-- SUPPLIED ENTRIES follows --

(** C5.  A response that carries the two-factor header ends the validation
    with the personal-access-token message, whatever its status code: nothing
    is logged, nothing else is asked of the world, and the messages of the
    invalid-password handling are other messages.  This exception is what
    the [except:] clause receives, and what the caller sees once the cleanup
    commands have run. *)
Theorem two_factor_short_circuits {A} (w : AuthWorld) (org : string)
    (body : User -> IO A) (username password : option string)
    (res : response) (t : list event) :
  w_api w api_url username password = Ok res ->
  header_in "X-GitHub-OTP" (headers res) = true ->
  https_validate w org username password body t
    = Some (Raise (Error two_factor_msg),
            t ++ [EHttpGet api_url username password]) /\
  two_factor_msg <> invalid_msg /\
  two_factor_msg <> failed_msg /\
  (forall t0 t1,
     w_mkdir w (cache_dir w) = Ok tt ->
     https_credentials w (socket_path w) (t0 ++ [EMkdir (cache_dir w)])
       = Some (Ok (username, password), t1) ->
     _authenticate_https w org body t0
       = https_except w (socket_path w) (Error two_factor_msg)
           (t1 ++ [EHttpGet api_url username password]) /\
     (forall out1,
        w_git w (cache_exit_call (socket_path w)) = Ok out1 ->
        (forall e2, w_git w keychain_erase_call = Raise e2 ->
                    is_GitError e2 = true) ->
        _authenticate_https w org body t0
          = Some (Raise (Error two_factor_msg),
                  t1 ++ [EHttpGet api_url username password;
                         EGit (cache_exit_call (socket_path w));
                         EGit keychain_erase_call]))).
Proof.
  intros Hapi Hotp.
  assert (Hval : forall t',
    https_validate w org username password body t'
      = Some (Raise (Error two_factor_msg),
              t' ++ [EHttpGet api_url username password])).
  { intros t'. unfold https_validate. io_run. rewrite Hapi. simpl.
    unfold headers in Hotp. unfold headers. by rewrite Hotp. }
  split; [apply Hval|]. split; [done|]. split; [done|].
  intros t0 t1 Hmk Hcred.
  assert (Hauth : _authenticate_https w org body t0
    = https_except w (socket_path w) (Error two_factor_msg)
        (t1 ++ [EHttpGet api_url username password])).
  { rewrite authenticate_https_eq by done.
    unfold try_catch, https_try, bind. rewrite Hcred. simpl.
    by rewrite Hval. }
  split; [done|].
  intros out1 Hexit Hkey. rewrite Hauth, https_except_eq, Hexit.
  destruct (w_git w keychain_erase_call) as [?|e2] eqn:Hk; simpl.
  - by trace_norm.
  - rewrite (Hkey e2) by done. by trace_norm.
Qed.

(** *** Computations that do not look at the trace *)

Section Settles.

Context {A B : Type}.

Lemma settles_call (e : event) (ans : outcome A) : settles (call e ans) ans [e].
Proof. by intros t. Qed.

Lemma settles_ret (a : A) : settles (ret a) (Ok a) [].
Proof. intros t. by rewrite app_nil_r. Qed.

Lemma settles_raise (e : exn) : settles (raise e : IO A) (Raise e) [].
Proof. intros t. by rewrite app_nil_r. Qed.

Lemma settles_lift (o : outcome A) : settles (lift o) o [].
Proof. intros t. by rewrite app_nil_r. Qed.

Lemma settles_bind_ok (m : IO A) (k : A -> IO B) a evs r evs' :
  settles m (Ok a) evs -> settles (k a) r evs' ->
  settles (bind m k) r (evs ++ evs').
Proof. intros Hm Hk t. unfold bind. by rewrite Hm, Hk, app_assoc. Qed.

Lemma settles_bind_raise (m : IO A) (k : A -> IO B) e evs :
  settles m (Raise e) evs -> settles (bind m k) (Raise e) evs.
Proof. intros Hm t. unfold bind. by rewrite Hm. Qed.

Lemma settles_inj (m : IO A) r evs r' evs' :
  settles m r evs -> settles m r' evs' -> r = r' /\ evs = evs'.
Proof.
  intros H H'. specialize (H []). rewrite H' in H. simpl in H.
  by injection H as -> ->.
Qed.

Lemma decided_call (P : A -> Prop) (e : event) (ans : outcome A) :
  (forall a, ans = Ok a -> P a) -> decided P (call e ans).
Proof. intros H. exists ans, [e]. split; [apply settles_call | done]. Qed.

Lemma decided_ret (P : A -> Prop) (a : A) : P a -> decided P (ret a).
Proof.
  intros H. exists (Ok a), []. split; [apply settles_ret|]. by intros ? [= <-].
Qed.

Lemma decided_raise (P : A -> Prop) (e : exn) : decided P (raise e).
Proof. exists (Raise e), []. split; [apply settles_raise | done]. Qed.

Lemma decided_bind (P : A -> Prop) (Q : B -> Prop) (m : IO A) (k : A -> IO B) :
  decided P m -> (forall a, P a -> decided Q (k a)) -> decided Q (bind m k).
Proof.
  intros ([a|e] & evs & Hm & HP) Hk.
  - destruct (Hk a) as (r & evs' & Hka & HQ); [by apply HP|].
    exists r, (evs ++ evs'). split; [by eapply settles_bind_ok | done].
  - exists (Raise e), evs. split; [by apply settles_bind_raise | done].
Qed.

Lemma decided_try_catch (P : A -> Prop) (m : IO A) (h : exn -> IO A) :
  decided P m -> (forall e, decided P (h e)) -> decided P (try_catch m h).
Proof.
  intros ([a|e] & evs & Hm & HP) Hh.
  - exists (Ok a), evs. split; [|done].
    intros t. unfold try_catch. by rewrite Hm.
  - destruct (Hh e) as (r & evs' & Hhe & HQ).
    exists r, (evs ++ evs'). split; [|done].
    intros t. unfold try_catch. by rewrite Hm, Hhe, app_assoc.
Qed.

End Settles.

(** The credentials step ends, and when it returns, a password is in hand. *)
Lemma https_credentials_decided (w : AuthWorld) (socket : string) :
  decided (fun c => is_Some (snd c)) (https_credentials w socket).
Proof.
  unfold https_credentials. cbv zeta.
  apply decided_bind with (P := fun _ => True); [by apply decided_call|].
  intros _ _.
  apply decided_bind with (P := fun _ => True); [by apply decided_call|].
  intros _ _.
  apply decided_bind with (P := fun _ => True); [by apply decided_call|].
  intros m _.
  apply decided_bind
    with (P := fun c => truthy (snd c) = true -> is_Some (snd c)).
  { destruct (matched m =? 2)%nat; [|by apply decided_ret].
    destruct (groups m) as [|u [|p [|]]]; try apply decided_raise.
    apply decided_ret. by eexists. }
  intros cached Hcached.
  apply decided_bind with (P := fun _ => True); [by apply decided_call|].
  intros _ _.
  destruct (truthy (snd cached)) eqn:Htr; simpl.
  - apply decided_ret. by apply Hcached.
  - apply decided_bind with (P := fun _ => True).
    { unfold _get_username. apply decided_try_catch.
      - apply decided_bind with (P := fun _ => True); [by apply decided_call|].
        intros ? _. by apply decided_ret.
      - intros e. destruct (is_EOFError e);
          [by apply decided_ret | apply decided_raise]. }
    intros u _.
    apply decided_bind with (P := fun _ => True); [by apply decided_call|].
    intros p _. apply decided_ret. by eexists.
Qed.

(** The [except:] clause ends, always with an exception. *)
Lemma https_except_settles (w : AuthWorld) (socket : string) (e : exn) :
  exists e' evs, forall A, settles (https_except (A := A) w socket e) (Raise e') evs.
Proof.
  destruct (w_git w (cache_exit_call socket)) as [?|e1] eqn:H1.
  - destruct (w_git w keychain_erase_call) as [?|e2] eqn:H2;
      [|destruct (is_GitError e2) eqn:HG];
      eexists _, _; intros A t; rewrite https_except_eq, H1, H2; simpl;
      rewrite ?HG; reflexivity.
  - eexists _, _. intros A t. rewrite https_except_eq, H1. reflexivity.
Qed.

(** The validation step either fails, or yields a user who carries the
    password that was sent to the API. *)
Lemma https_validate_cases (w : AuthWorld) (org : string)
    (username password : option string) :
  (exists e evs,
     fails (fun A => @https_validate A w org username password) e evs) \/
  (exists login evs,
     yields (fun A => @https_validate A w org username password)
       {| name := login;
          password := password;
          email := login +:+ "@users.noreply.github.com";
          repo := "https://" +:+ login +:+ "@github.com/" +:+ org
                  +:+ "/" +:+ login |} evs /\
     EHttpGet api_url username password ∈ evs).
Proof.
  unfold fails, yields, https_validate.
  destruct (w_api w api_url username password) as [res|e] eqn:Hapi;
    [|left; eexists _, _; intros A body t; io_run; reflexivity].
  destruct (header_in "X-GitHub-OTP" (headers res)) eqn:Hotp;
    [left; eexists _, _; intros A body t; io_run; rewrite ?Hotp;
     reflexivity|].
  destruct (status_code res =? 200) eqn:Hst;
    [|left; eexists _, _; intros A body t; io_run; rewrite ?Hotp, ?Hst;
      simpl; trace_norm; reflexivity].
  destruct (json_login res) as [login|e] eqn:Hjs;
    [|left; eexists _, _; intros A body t; io_run; rewrite ?Hotp, ?Hst;
      simpl; rewrite ?Hjs; reflexivity].
  destruct (w_git w (approve_call login password)) as [?|e] eqn:Hgit;
    [|left; eexists _, _; intros A body t; io_run; rewrite ?Hotp, ?Hst;
      simpl; rewrite ?Hjs, ?Hgit; simpl; trace_norm; reflexivity].
  right. exists login. eexists. split.
  - intros A body t. io_run. rewrite ?Hotp, ?Hst. simpl.
    rewrite ?Hjs, ?Hgit. simpl. trace_norm. reflexivity.
  - apply list_elem_of_here.
Qed.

-- SUPPLIED ENTRIES concluded --

From the records above, print exactly the lines that run from the line with "Lemma settles_lift (o" to the line with "intros ([a|e] & evs & Hm & HP) Hk.", inclusive.

Lemma settles_lift (o : outcome A) : settles (lift o) o [].
Proof. intros t. by rewrite app_nil_r. Qed.

Lemma settles_bind_ok (m : IO A) (k : A -> IO B) a evs r evs' :
  settles m (Ok a) evs -> settles (k a) r evs' ->
  settles (bind m k) r (evs ++ evs').
Proof. intros Hm Hk t. unfold bind. by rewrite Hm, Hk, app_assoc. Qed.

Lemma settles_bind_raise (m : IO A) (k : A -> IO B) e evs :
  settles m (Raise e) evs -> settles (bind m k) (Raise e) evs.
Proof. intros Hm t. unfold bind. by rewrite Hm. Qed.

Lemma settles_inj (m : IO A) r evs r' evs' :
  settles m r evs -> settles m r' evs' -> r = r' /\ evs = evs'.
Proof.
  intros H H'. specialize (H []). rewrite H' in H. simpl in H.
  by injection H as -> ->.
Qed.

Lemma decided_call (P : A -> Prop) (e : event) (ans : outcome A) :
  (forall a, ans = Ok a -> P a) -> decided P (call e ans).
Proof. intros H. exists ans, [e]. split; [apply settles_call | done]. Qed.

Lemma decided_ret (P : A -> Prop) (a : A) : P a -> decided P (ret a).
Proof.
  intros H. exists (Ok a), []. split; [apply settles_ret|]. by intros ? [= <-].
Qed.

Lemma decided_raise (P : A -> Prop) (e : exn) : decided P (raise e).
Proof. exists (Raise e), []. split; [apply settles_raise | done]. Qed.

Lemma decided_bind (P : A -> Prop) (Q : B -> Prop) (m : IO A) (k : A -> IO B) :
  decided P m -> (forall a, P a -> decided Q (k a)) -> decided Q (bind m k).
Proof.
  intros ([a|e] & evs & Hm & HP) Hk.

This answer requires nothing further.